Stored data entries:
Section PollingOutcome.
Import SeaDream.
Context (msgs : Messages) (download : string -> option string).
Context (steps : nat -> PollStep) (t0 : Z).

Local Open Scope Z_scope.

Lemma transient_not_terminal (r : PollReply) : transient r -> ~ terminal r.
Proof.
  destruct r as [?|?|status out err]; simpl.
  - tauto.
  - tauto.
  - intros [H1 H2] [?|?]; congruence.
Qed.

(** In both copies of the loop the time-out message is none of the other
    messages, whatever the provider's detail or the output URL. *)
Lemma timedOut_distinct :
  msgs = editMessages \/ msgs = textGenMessages ->
  noOutputUrl msgs <> timedOut msgs
  /\ (forall url, downloadFailed msgs +:+ url <> timedOut msgs)
  /\ (forall detail, taskFailed msgs +:+ detail <> timedOut msgs).
Proof.
  intros [-> | ->]; cbn; repeat split; try discriminate;
    intros ?; discriminate.
Qed.

(** A run that ends with the time-out message saw only transient replies,
    each within the budget, and stopped at the first test past it. *)
Lemma pollLoop_timedOut (fuel polls n : nat) :
  msgs = editMessages \/ msgs = textGenMessages ->
  pollLoop msgs download steps t0 fuel (clockAt steps t0 polls) polls
    = (Thrown (timedOut msgs), n) ->
  (polls <= n)%nat
  /\ (forall i, (polls <= i < n)%nat ->
        transient (reply (steps i))
        /\ clockAt steps t0 i - t0 < POLLING_TIMEOUT)
  /\ POLLING_TIMEOUT <= clockAt steps t0 n - t0.
Proof.
  intros Hmsgs. destruct (timedOut_distinct Hmsgs) as (D1 & D2 & D3).
  revert polls. induction fuel as [|fuel IH]; intros polls; [done|].
  rewrite pollLoop_unfold.
  destruct (decide _) as [Hin|Hout]; cycle 1.
  { intros [= <-]. split; [lia|]. split; [lia|lia]. }
  cbv zeta. destruct (reply (steps polls)) as [?|?|status out err] eqn:Hreply.
  - done.
  - intros Hrec. apply (IH (S polls)) in Hrec as (Hle & Htr & Hend).
    split; [lia|]. split; [|done].
    intros i Hi. destruct (decide (i = polls)) as [->|].
    + by rewrite Hreply.
    + apply Htr. lia.
  - destruct (decide (status = Some "completed")) as [|Hnc].
    { destruct (truthy out) as [url|]; [|by intros [= ?]].
      destruct (download url); [done|]. intros [= ? _]. by destruct (D2 url). }
    destruct (decide (status = Some "failed")) as [|Hnf].
    { intros [= ? _]. by destruct (D3 (or_string err "Unknown error")). }
    intros Hrec. apply (IH (S polls)) in Hrec as (Hle & Htr & Hend).
    split; [lia|]. split; [|done].
    intros i Hi. destruct (decide (i = polls)) as [->|].
    + by rewrite Hreply.
    + apply Htr. lia.
Qed.

(** With nothing but transient replies the run ends with the time-out. *)
Lemma pollLoop_all_transient (fuel polls : nat) :
  (polls <= 36)%nat ->
  (37 <= fuel + polls)%nat ->
  (forall i, transient (reply (steps i))) ->
  exists n,
    pollLoop msgs download steps t0 fuel (clockAt steps t0 polls) polls
      = (Thrown (timedOut msgs), n).
Proof.
  intros Hle Hfuel Htr. revert polls Hle Hfuel.
  induction fuel as [|fuel IH]; intros polls Hle Hfuel; [lia|].
  destruct (decide (clockAt steps t0 polls - t0 < POLLING_TIMEOUT)) as [Hin|Hout].
  - rewrite pollLoop_transient by done.
    pose proof (within_budget_bound steps t0 polls Hin).
    apply IH; lia.
  - rewrite pollLoop_unfold, decide_False by done. by eexists.
Qed.

Lemma poll_start :
  poll msgs download steps t0
    = pollLoop msgs download steps t0 37 (clockAt steps t0 0) 0.
Proof. reflexivity. Qed.

Lemma poll_failed_at (k : nat) (out err : option string) :
  (forall i, (i < k)%nat -> transient (reply (steps i))) ->
  clockAt steps t0 k - t0 < POLLING_TIMEOUT ->
  reply (steps k) = Json (Some "failed") out err ->
  poll msgs download steps t0
    = (Thrown (taskFailed msgs +:+ or_string err "Unknown error"), S k).
Proof.
  intros Htr Hin Hreply. rewrite poll_start.
  pose proof (within_budget_bound steps t0 k Hin) as Hk.
  replace 37%nat with (k - 0 + S (36 - k))%nat by lia.
  rewrite pollLoop_reaches; [|lia|done|intros i Hi; apply Htr; lia].
  rewrite pollLoop_unfold, decide_True by done. cbv zeta.
  rewrite Hreply. by rewrite decide_False, decide_True.
Qed.

Lemma poll_total : (poll msgs download steps t0).1 <> OutOfFuel.
Proof. rewrite poll_start. apply pollLoop_total; lia. Qed.

Lemma poll_timedOut (n : nat) :
  msgs = editMessages \/ msgs = textGenMessages ->
  poll msgs download steps t0 = (Thrown (timedOut msgs), n) ->
  (forall i, (i < n)%nat ->
     transient (reply (steps i))
     /\ clockAt steps t0 i - t0 < POLLING_TIMEOUT)
  /\ POLLING_TIMEOUT <= clockAt steps t0 n - t0.
Proof.
  intros Hmsgs. rewrite poll_start.
  intros (_ & Htr & Hend)%pollLoop_timedOut; [|done].
  split; [|done]. intros i Hi. apply Htr. lia.
Qed.

Lemma poll_all_transient :
  (forall i, transient (reply (steps i))) ->
  exists n, poll msgs download steps t0 = (Thrown (timedOut msgs), n).
Proof.
  intros Htr. rewrite poll_start.
  apply pollLoop_all_transient; [lia|lia|done].
Qed.

(** C9. In both polling loops: a reply with status ['failed'] ends the run
    at that very request, the first one included, with the error
    ['... task failed: <detail>'] carrying the provider's detail (or
    ['Unknown error']), which is never the time-out error; every run
    ends; a run ends with the time-out error only after transient replies
    alone (responses that are not ok, or bodies without a terminal status),
    each asked for within the 180000 ms budget at 5000 ms or more apart,
    once the budget is used up; and transient replies alone do end in the
    time-out error. *)
Theorem failed_status_is_provider_error_not_timeout :
  msgs = editMessages \/ msgs = textGenMessages ->
  (forall k out err,
      (forall i, (i < k)%nat -> transient (reply (steps i))) ->
      clockAt steps t0 k - t0 < POLLING_TIMEOUT ->
      reply (steps k) = Json (Some "failed") out err ->
      poll msgs download steps t0
        = (Thrown (taskFailed msgs +:+ or_string err "Unknown error"), S k)
      /\ taskFailed msgs +:+ or_string err "Unknown error" <> timedOut msgs)
  /\ (forall out err,
        reply (steps 0) = Json (Some "failed") out err ->
        poll msgs download steps t0
          = (Thrown (taskFailed msgs +:+ or_string err "Unknown error"), 1%nat))
  /\ (poll msgs download steps t0).1 <> OutOfFuel
  /\ (forall n,
        poll msgs download steps t0 = (Thrown (timedOut msgs), n) ->
        (n <= 36)%nat
        /\ (forall i, (i < n)%nat ->
              transient (reply (steps i))
              /\ ~ terminal (reply (steps i))
              /\ clockAt steps t0 i - t0 < POLLING_TIMEOUT)
        /\ (forall i, clockAt steps t0 i + POLLING_INTERVAL
                      <= clockAt steps t0 (S i))
        /\ POLLING_TIMEOUT <= clockAt steps t0 n - t0)
  /\ ((forall i, transient (reply (steps i))) ->
      exists n, poll msgs download steps t0 = (Thrown (timedOut msgs), n)).
Proof.
  intros Hmsgs. destruct (timedOut_distinct Hmsgs) as (D1 & D2 & D3).
  split; [|split; [|split; [|split]]].
  - intros k out err Htr Hin Hreply.
    split; [by apply poll_failed_at with out|apply D3].
  - intros out err Hreply. apply poll_failed_at with out; [lia| |done].
    simpl. unfold POLLING_TIMEOUT. lia.
  - apply poll_total.
  - intros n Hn. apply poll_timedOut in Hn as (Htr & Hend); [|done].
    assert (n <= 36)%nat as Hle.
    { destruct n as [|n]; [lia|].
      destruct (Htr n) as [_ Hin]; [lia|].
      apply within_budget_bound in Hin. lia. }
    split; [done|]. split; [|split; [apply clockAt_step|done]].
    intros i Hi. destruct (Htr i Hi) as [Ht Hin].
    split; [done|]. split; [by apply transient_not_terminal|done].
  - apply poll_all_transient.
Qed.

End PollingOutcome.

(** *** Image import *)

Section ImageImport.

Lemma loadImageObject_is_Some z file :
  is_Some (decoded file) -> is_Some (loadImageObject z file).
Proof.
  intros [[w h] Hd]. unfold loadImageObject. rewrite Hd. by eexists.
Qed.


End ImageImport.

(** *** Concrete instances *)

Section Instances.

(** The example of the capture property: only [A] overlaps the frame. *)
Example capture_example :
  objectsToRender Sample.captureFrame [Sample.captureA; Sample.captureB]
    = [Sample.captureA].
Proof.
  unfold objectsToRender.
  rewrite filter_cons_True.
  - rewrite filter_cons_False; [done|].
    unfold overlapsFrame. cbn. lra.
  - unfold overlapsFrame. cbn. lra.
Qed.



Lemma frame_resize_keeps_aspect_ratio_witness :
  let s := Sample.state [] [] in
  let e0 := Sample.pointerAt 400 300 in
  let e := Sample.pointerAt 100 200 in
  let s1 := handleInteractionStart "format-frame-1" e0 ResizeBr s in
  let s2 := ticks ([Sample.pointerAt 450 320] ++ [e]) s1 in
  exists c2,
    activeCanvas s2 = Some c2
    /\ forall f2,
         CanvasState.frames c2 !! 0%nat = Some f2 ->
         FrameObject.width f2 = Rmax 50 (400 + (100 - 400) / (1 / 2))
         /\ 50 <= FrameObject.width f2
         /\ FrameObject.height f2
            = FrameObject.width f2 / FrameObject.aspectRatio f2.
Proof.
  cbv zeta.
  destruct (frame_resize_keeps_aspect_ratio (Sample.state [] [])
              Sample.canvas "format-frame-1" (Sample.pointerAt 400 300)
              [Sample.pointerAt 450 320] (Sample.pointerAt 100 200)
              Sample.frame)
    as (_ & _ & c2 & Hc2 & Hall).
  - reflexivity.
  - reflexivity.
  - reflexivity.
  - exists c2. split; [exact Hc2|].
    intros f2 Hf2.
    destruct (Forall2_lookup_lr _ _ _ 0%nat Sample.frame f2 Hall eq_refl Hf2)
      as (_ & _ & Hsize).
    rewrite decide_True in Hsize by reflexivity.
    destruct Hsize as (Hw & _ & Hmin & Hratio).
    split; [exact Hw|]. split; [exact Hmin|].
    apply Hratio; [reflexivity|]. cbn. lra.
Defined.

Lemma job_cap_rejects_submission_witness :
  let s := Sample.state ["img-a"] Sample.tenJobs in
  handleSendObjectToApi "img-a" NB "job-new" s
    = (setError (Some capMessage) s, None)
  /\ (handleGenerateTextToImage "job-new" s).2 = None
  /\ activeCombinedJobs (handleGenerateTextToImage "job-new" s).1
     = Sample.tenJobs.
Proof.
  cbv zeta.
  destruct (job_cap_rejects_submission
              (Sample.state ["img-a"] Sample.tenJobs) "job-new")
    as (Hsend & _ & (message & Hgen & _) & _).
  - vm_compute. lia.
  - split.
    + apply Hsend. eexists. reflexivity.
    + rewrite Hgen. split; reflexivity.
Defined.

(** Below the cap the same request is taken: with nine jobs in flight the
    job is registered and the generation started. *)
Example ninth_job_is_accepted :
  let s := Sample.state [] (take 9 Sample.tenJobs) in
  handleGenerateTextToImage "job-new" s
  = (setActiveCombinedJobs (fun prev => prev ++ [mkJob "job-new" SD])
       (setApiCallCounts (countCall SD) (setError None s)),
     Some (StartedGenerate (mkJob "job-new" SD) "a cat on a roof" "sd-key")).
Proof. reflexivity. Qed.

Exercise directions:
Out of the records, collect only those lines that contain the string "objectsToRender".

Response to this exercise:
  objectsToRender Sample.captureFrame [Sample.captureA; Sample.captureB]
  unfold objectsToRender.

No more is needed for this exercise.